Cisplatin Scheduling and Dosing Aspects
Klinische en farmacologische aspecten van behandeling met cisplatine
In 1965, during experiments on the effects of electric fields on cell growth and division, Rosenberg and co-workers found that an electric current delivered between platinum electrodes inhibited the proliferation of Escherichia coli bacteria. This inhibitory effect was found to be related to the formation of inorganic platinum complexes. Additional research showed that the cis isomer of dichlorodiammineplatinum II (cisplatin) is an active inhibitor of cell division, whereas the trans isomer had no effect on cell growth processes. The antiproliferative activity of cisplatin has been ascribed predominantly to the binding of cisplatin to the N-7 position of adenine and guanine resulting in DNA-platinum adducts with formation of intrastrand and interstrand cross-links. Cisplatin was introduced into the clinic in the early 1970s, and led to considerable improvement in survival of patients with germ cell and ovarian cancer. In addition, cisplatin demonstrated notable activity against epithelial cancers of the lung, head and neck, esophagus, urine bladder, uterine cervix and endometrium. Unfortunately, nonhematological toxicity associated with cisplatin administration was substantial, renal failure (acute tubular necrosis) being the main dose-limiting side effect. Cisplatin administration schedules with hyperhydration greatly improved treatment tolerability, while administration of cisplatin in hypertonic saline vehicle probably had additional renal protective effects.
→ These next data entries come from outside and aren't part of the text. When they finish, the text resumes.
(** The keys every write of the service invalidates. *)
Definition swept_key (key : string) : bool :=
  has_prefix "search:" key || has_prefix "courses:" key || String.eqb key "course:stats".

(** A key of one of the families the writes of the service invalidate. *)
Definition course_family (key : string) : bool :=
  has_prefix "search:" key || has_prefix "courses:" key || has_prefix "course:" key.

(** The members every recommendation is to carry. *)
Definition recommendation_members : list string :=
  ["id"; "title"; "description"; "provider"; "skillLevel"; "duration"; "format"; "price";
   "rating"; "topics"].

(** The character [c] occurs in [s]. *)
Definition occurs (c : ascii) (s : string) : bool :=
  existsb (Ascii.eqb c) (list_ascii_of_string s).

(** Preferences for one topic at the beginner level. *)
Definition python_beginner : GeminiService.UserPreferences :=
  {| GeminiService.topics := ["python"]; GeminiService.skillLevel := "beginner";
     GeminiService.duration := JUndefined; GeminiService.format := JUndefined;
     GeminiService.budget := JUndefined |}.

Definition epoch : nat -> Z := fun _ => 1700000000000.

(** A response of the model: one course that only states a price, and an
    empty title. *)
Definition priced_answer : string :=
  "Here you are: [{ " +:+ dquote +:+ "price" +:+ dquote +:+ ": 49, "
  +:+ dquote +:+ "title" +:+ dquote +:+ ": " +:+ dquote +:+ dquote +:+ " }]".

Definition priced_recommendation : json :=
  JObject [("id", JString "gemini-1700000000000-0");
           ("title", JString "Untitled Course");
           ("description", JString "No description available");
           ("provider", JString "Unknown Provider");
           ("skillLevel", JString "beginner");
           ("duration", JString "Variable");
           ("format", JString "Mixed");
           ("price", JNumber 49%float);
           ("rating", JNumber 4%float);
           ("topics", JArray [JString "python"]);
           ("url", JUndefined)].

(** The number is finite and its decimal form, followed by a comma, parses
    back to it. *)
Definition reads_back (x : number) : Prop :=
  is_finite x = true
  /\ forall rest, parse_number (Number_toString x +:+ "," +:+ rest) = Some (x, "," +:+ rest).

(** The world in which course cs101 was read once and the cache has
    rejected every command since. *)
Definition detail_world_down : World :=
  {| courses := courses detail_world; cache := cache detail_world;
     redis_clock := redis_clock detail_world; redis_fate := rejecting;
     mongo_log := mongo_log detail_world |}.

(** The paths of [CourseSchema]: the members of a document that the code
    sets. *)
Definition schema_paths : list string :=
  ["course_id"; "title"; "description"; "category"; "instructor"; "duration"; "price";
   "rating"; "skill_level"].

(** * Properties *)

(** ** The gateway under a working and under a failing command *)

Lemma bind_run {A B} (m : M A) (k : A -> M B) (w : World) :
  (m ≫= k) w = match m w with
               | (Ok a, w') => k a w'
               | (Throw e, w') => (Throw e, w')
               | (Pending, w') => (Pending, w')
               end.
Proof. reflexivity. Qed.

Lemma cache_up_tick w : cache_up w -> cache_up (tick w).
Proof. intros H n Hn. apply H. simpl in Hn. lia. Qed.

Lemma cache_up_ticks n w : cache_up w -> cache_up (ticks n w).
Proof. revert w. induction n; simpl; auto using cache_up_tick. Qed.

Lemma cache_up_with_cache c w : cache_up w -> cache_up (with_cache c w).
Proof. intros H n Hn. apply H. exact Hn. Qed.

Lemma cache_up_logged c w : cache_up w -> cache_up (logged c w).
Proof. intros H n Hn. apply H. exact Hn. Qed.

Lemma cache_up_with_courses cs w : cache_up w -> cache_up (with_courses cs w).
Proof. intros H n Hn. apply H. exact Hn. Qed.

Lemma cache_down_now w : cache_down w -> redis_fate w (redis_clock w) = Rejected.
Proof. intros H. apply H. lia. Qed.

Lemma cache_up_now w : cache_up w -> redis_fate w (redis_clock w) = Answered.
Proof. intros H. apply H. lia. Qed.

Lemma cache_down_tick w : cache_down w -> cache_down (tick w).
Proof. intros H n Hn. apply H. simpl in Hn. lia. Qed.

Lemma cache_down_logged c w : cache_down w -> cache_down (logged c w).
Proof. intros H n Hn. apply H. exact Hn. Qed.

Create HintDb world.
#[local] Hint Resolve cache_up_tick cache_up_ticks cache_up_with_cache cache_up_logged
  cache_up_with_courses cache_down_tick cache_down_logged : world.

Lemma command_ok {A} (run : gmap string Entry -> A * gmap string Entry) w :
  redis_fate w (redis_clock w) = Answered ->
  redisService.command run w = (Ok (fst (run (cache w))), with_cache (snd (run (cache w))) (tick w)).
Proof. intros H. unfold redisService.command. rewrite H. destruct (run (cache w)); reflexivity. Qed.

Lemma command_fails {A} (run : gmap string Entry -> A * gmap string Entry) w :
  redis_fate w (redis_clock w) = Rejected ->
  redisService.command run w = (Throw RedisError, tick w).
Proof. intros H. unfold redisService.command. rewrite H. reflexivity. Qed.

Lemma get_ok key w :
  redis_fate w (redis_clock w) = Answered ->
  redisService.get key w = (Ok (payload <$> cache w !! key), tick w).
Proof.
  intros H. unfold redisService.get, try_catch, redisService.client_get.
  rewrite command_ok by exact H. reflexivity.
Qed.

Lemma get_fails key w :
  redis_fate w (redis_clock w) = Rejected -> redisService.get key w = (Ok None, tick w).
Proof.
  intros H. unfold redisService.get, try_catch, redisService.client_get.
  rewrite command_fails by exact H. reflexivity.
Qed.

Lemma set_ok key value seconds w :
  redis_fate w (redis_clock w) = Answered -> seconds <> 0 ->
  redisService.set key value (Some seconds) w
  = (Ok true, with_cache (<[key := {| payload := value; ttl := Some seconds |}]> (cache w)) (tick w)).
Proof.
  intros H Hs. unfold redisService.set, try_catch.
  destruct (Z.eqb_spec seconds 0) as [->|_]; [congruence|].
  rewrite bind_run. unfold redisService.client_setEx. rewrite command_ok by exact H. reflexivity.
Qed.


Lemma del_ok key w :
  redis_fate w (redis_clock w) = Answered ->
  redisService.del key w = (Ok true, with_cache (delete key (cache w)) (tick w)).
Proof.
  intros H. unfold redisService.del, try_catch. rewrite bind_run.
  unfold redisService.client_del. rewrite command_ok by exact H. reflexivity.
Qed.

Lemma del_fails key w :
  redis_fate w (redis_clock w) = Rejected -> redisService.del key w = (Ok false, tick w).
Proof.
  intros H. unfold redisService.del, try_catch. rewrite bind_run.
  unfold redisService.client_del. rewrite command_fails by exact H. reflexivity.
Qed.

Lemma exists_ok key w :
  redis_fate w (redis_clock w) = Answered ->
  redisService.exists_ key w
  = (Ok (match cache w !! key with Some _ => true | None => false end), tick w).
Proof.
  intros H. unfold redisService.exists_, try_catch. rewrite bind_run.
  unfold redisService.client_exists. rewrite command_ok by exact H. simpl.
  destruct (cache w !! key); reflexivity.
Qed.


Lemma lookup_foldr_delete_keys (l : list string) (m : gmap string Entry) (k : string) :
  foldr delete m l !! k = if decide (k ∈ l) then None else m !! k.
Proof.
  induction l as [|a l IH]; simpl.
  - destruct (decide (k ∈ [])) as [Hin|_]; [inversion Hin | reflexivity].
  - destruct (decide (a = k)) as [->|Hne].
    + rewrite lookup_delete_eq. destruct (decide (k ∈ k :: l)) as [_|Hn]; [reflexivity|].
      exfalso. apply Hn. left.
    + rewrite lookup_delete_ne by exact Hne. rewrite IH.
      destruct (decide (k ∈ l)) as [Hin|Hin], (decide (k ∈ a :: l)) as [Hin'|Hin'];
        try reflexivity.
      * exfalso. apply Hin'. right. exact Hin.
      * exfalso. apply elem_of_cons in Hin' as [->|Hin']; [congruence | auto].
Qed.

Lemma lookup_without_pattern pattern (c : gmap string Entry) k :
  without_pattern pattern c !! k = if redisService.matches pattern k then None else c !! k.
Proof.
  unfold without_pattern. destruct (redisService.matches pattern k) eqn:Hm.
  - apply map_lookup_filter_None. destruct (c !! k) eqn:Hk; [right | left; reflexivity].
    intros x _. simpl. congruence.
  - destruct (c !! k) as [e|] eqn:Hk.
    + apply map_lookup_filter_Some. split; [exact Hk | exact Hm].
    + apply map_lookup_filter_None. left. exact Hk.
Qed.

(** Deleting the keys that KEYS reports is deleting by pattern. *)
Lemma keys_then_del pattern (c : gmap string Entry) :
  foldr delete c (filter (fun k => redisService.matches pattern k = true) (map_to_list c).*1)
  = without_pattern pattern c.
Proof.
  apply map_eq. intros k. rewrite lookup_foldr_delete_keys, lookup_without_pattern.
  destruct (redisService.matches pattern k) eqn:Hm.
  - destruct (c !! k) as [e|] eqn:Hk; [|destruct (decide _); congruence].
    rewrite decide_True; [reflexivity|].
    apply list_elem_of_filter. split; [exact Hm|].
    apply list_elem_of_fmap. exists (k, e). split; [reflexivity|].
    apply elem_of_map_to_list. exact Hk.
  - rewrite decide_False; [reflexivity|].
    intros Hin. apply list_elem_of_filter in Hin as [Hm' _]. congruence.
Qed.

Lemma flushPattern_ok pattern w :
  cache_up w ->
  exists n, redisService.flushPattern pattern w
            = (Ok true, with_cache (without_pattern pattern (cache w)) (ticks n w)).
Proof.
  intros Hup. unfold redisService.flushPattern, try_catch. rewrite bind_run.
  unfold redisService.client_keys. rewrite command_ok by (apply cache_up_now; exact Hup).
  cbn [fst snd]. rewrite bind_run.
  set (keys := filter _ _).
  destruct (0 <? Z.of_nat (length keys)) eqn:Hlen.
  - unfold redisService.client_del.
    rewrite command_ok by (apply cache_up_now; auto with world).
    cbn [fst snd]. exists 2%nat. subst keys. simpl cache. rewrite keys_then_del. reflexivity.
  - exists 1%nat. assert (keys = []) as Hnil.
    { destruct keys; [reflexivity|]. simpl in Hlen. discriminate. }
    simpl. rewrite <- (keys_then_del pattern (cache w)). fold keys. rewrite Hnil. reflexivity.
Qed.


(** ** What a gateway call can do to the world, whatever the faults *)

Lemma cache_step_refl w : cache_step w w.
Proof. repeat split; lia. Qed.

Lemma cache_step_trans w1 w2 w3 : cache_step w1 w2 -> cache_step w2 w3 -> cache_step w1 w3.
Proof.
  intros (A1 & B1 & C1 & D1) (A2 & B2 & C2 & D2).
  repeat split; try congruence; lia.
Qed.

Lemma cache_step_tick w : cache_step w (tick w).
Proof. repeat split; simpl; lia. Qed.

Lemma cache_step_with_cache c w : cache_step w (with_cache c (tick w)).
Proof. repeat split; simpl; lia. Qed.

Lemma reachable_now w : reachable w -> redis_fate w (redis_clock w) <> Unreachable.
Proof. intros H. apply H. lia. Qed.

Lemma reachable_step w w' : cache_step w w' -> reachable w -> reachable w'.
Proof. intros (_ & _ & Hf & Hc) H n Hn. rewrite Hf. apply H. lia. Qed.

Lemma cache_up_reachable w : cache_up w -> reachable w.
Proof. intros H n Hn. rewrite (H n Hn). discriminate. Qed.

Lemma cache_down_reachable w : cache_down w -> reachable w.
Proof. intros H n Hn. rewrite (H n Hn). discriminate. Qed.

Lemma reachable_logged c w : reachable w -> reachable (logged c w).
Proof. intros H n Hn. apply H. exact Hn. Qed.

Lemma reachable_with_courses cs w : reachable w -> reachable (with_courses cs w).
Proof. intros H n Hn. apply H. exact Hn. Qed.

#[local] Hint Resolve reachable_logged reachable_with_courses cache_up_reachable
  cache_down_reachable : world.

(** A command never settles exactly when the server is unreachable. *)
Lemma command_pending {A} (run : gmap string Entry -> A * gmap string Entry) w :
  redis_fate w (redis_clock w) = Unreachable ->
  redisService.command run w = (Pending, w).
Proof. intros H. unfold redisService.command. rewrite H. reflexivity. Qed.

Lemma command_step {A} (run : gmap string Entry -> A * gmap string Entry) w :
  cache_step w (world_of (redisService.command run w)).
Proof.
  unfold redisService.command. destruct (redis_fate w (redis_clock w)).
  - destruct (run (cache w)). apply cache_step_with_cache.
  - apply cache_step_tick.
  - apply cache_step_refl.
Qed.

(** A reachable server settles every command: with a value or with an
    exception. *)
Lemma command_settles {A} (run : gmap string Entry -> A * gmap string Entry) w :
  reachable w ->
  exists r w', redisService.command run w = (r, w') /\ r <> Pending
               /\ cache_step w w' /\ reachable w'.
Proof.
  intros Hr. pose proof (command_step run w) as Hstep.
  pose proof (reachable_now w Hr) as Hnow.
  unfold redisService.command in *. destruct (redis_fate w (redis_clock w)).
  - destruct (run (cache w)) as [a c]. do 2 eexists. split; [reflexivity|].
    split; [discriminate|]. split; [exact Hstep | exact (reachable_step _ _ Hstep Hr)].
  - do 2 eexists. split; [reflexivity|].
    split; [discriminate|]. split; [exact Hstep | exact (reachable_step _ _ Hstep Hr)].
  - congruence.
Qed.

Lemma get_pending key w :
  redis_fate w (redis_clock w) = Unreachable -> redisService.get key w = (Pending, w).
Proof.
  intros H. unfold redisService.get, try_catch, redisService.client_get.
  rewrite command_pending by exact H. reflexivity.
Qed.

Lemma get_total key w :
  reachable w ->
  exists r, redisService.get key w = (Ok r, tick w)
            /\ (r = None \/ r = payload <$> cache w !! key).
Proof.
  intros Hr. pose proof (reachable_now w Hr) as Hnow.
  destruct (redis_fate w (redis_clock w)) eqn:H.
  - eexists. rewrite get_ok by exact H. auto.
  - exists None. rewrite get_fails by exact H. auto.
  - congruence.
Qed.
Severe nausea and vomiting (almost universal at cisplatin doses > 50 mg/m2) became manageable with the introduction of 5HT3 antagonists, especially in combination with dexamethasone. Protective measures against gastrointestinal and renal toxicity enabled treatment with larger individual and cumulative doses of cisplatin resulting in more common and sometimes dose-limiting neurotoxicity and ototoxicity.